## DESCRIPTION OF THE TASK
When you reach the records, transcribe each one exactly.

## DATA EXCERPTS
(* ===== verification/ResumeStore.v ===== *)
(** * ResumeStore: [src/src/resume_store.cpp]

    The set of verified chunks of a download: the object with its flags, its
    text format, and the atomic replacement of the file.  Every method takes
    the object's mutex, so each is one atomic operation, except [flush], which
    releases the mutex while it writes: its two critical sections are
    [flush_begin] and [flush_end]. *)

From S2P Require Export Prelude.
From S2P Require Import Hoare Text Iostream Posix.

#[local] Open Scope Z_scope.

(** ** Definitions *)

(** *** Atomic replacement of a file *)

(** The local descriptor of [write_atomic] lives next to the system. *)
Definition on_os {A L} (m : io os A) : io (os * L) A :=
  λ '(s, l), let '(r, s') := m s in (r, (s', l)).
Definition get_local {L} : io (os * L) L := λ '(s, l), (Ok l, (s, l)).
Definition set_local {L} (l : L) : io (os * L) unit := λ '(s, _), (Ok tt, (s, l)).

(** The loop over [write]; [rest] is [content.substr(offset)]. *)
Fixpoint write_loop (fuel : nat) (fd : Z) (rest : bytes) : io os unit :=
  match fuel with
  | O => raise Diverged
  | S fuel' =>
      if bool_decide (rest = []) then ret tt
      else
        do written <- sys_write fd rest;
        match written with
        | Done n => write_loop fuel' fd (drop (Z.to_nat n) rest)
        | EINTR => write_loop fuel' fd rest
        | Errno e => raise (Error (str "Unable to write temporary resume state: " ++ e))
        end
  end.

(** Each iteration uses one entry of the script, and a call after its end
    writes everything. *)
Definition write_fuel (s : os) : nat := length (script s) + 2.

## RESULT OF THIS EXERCISE
(* ===== verification/ResumeStore.v ===== *)
(** * ResumeStore: [src/src/resume_store.cpp]

    The set of verified chunks of a download: the object with its flags, its
    text format, and the atomic replacement of the file.  Every method takes
    the object's mutex, so each is one atomic operation, except [flush], which
    releases the mutex while it writes: its two critical sections are
    [flush_begin] and [flush_end]. *)

From S2P Require Export Prelude.
From S2P Require Import Hoare Text Iostream Posix.

#[local] Open Scope Z_scope.

(** ** Definitions *)

(** *** Atomic replacement of a file *)

(** The local descriptor of [write_atomic] lives next to the system. *)
Definition on_os {A L} (m : io os A) : io (os * L) A :=
  λ '(s, l), let '(r, s') := m s in (r, (s', l)).
Definition get_local {L} : io (os * L) L := λ '(s, l), (Ok l, (s, l)).
Definition set_local {L} (l : L) : io (os * L) unit := λ '(s, _), (Ok tt, (s, l)).

(** The loop over [write]; [rest] is [content.substr(offset)]. *)
Fixpoint write_loop (fuel : nat) (fd : Z) (rest : bytes) : io os unit :=
  match fuel with
  | O => raise Diverged
  | S fuel' =>
      if bool_decide (rest = []) then ret tt
      else
        do written <- sys_write fd rest;
        match written with
        | Done n => write_loop fuel' fd (drop (Z.to_nat n) rest)
        | EINTR => write_loop fuel' fd rest
        | Errno e => raise (Error (str "Unable to write temporary resume state: " ++ e))
        end
  end.

(** Each iteration uses one entry of the script, and a call after its end
    writes everything. *)
Definition write_fuel (s : os) : nat := length (script s) + 2.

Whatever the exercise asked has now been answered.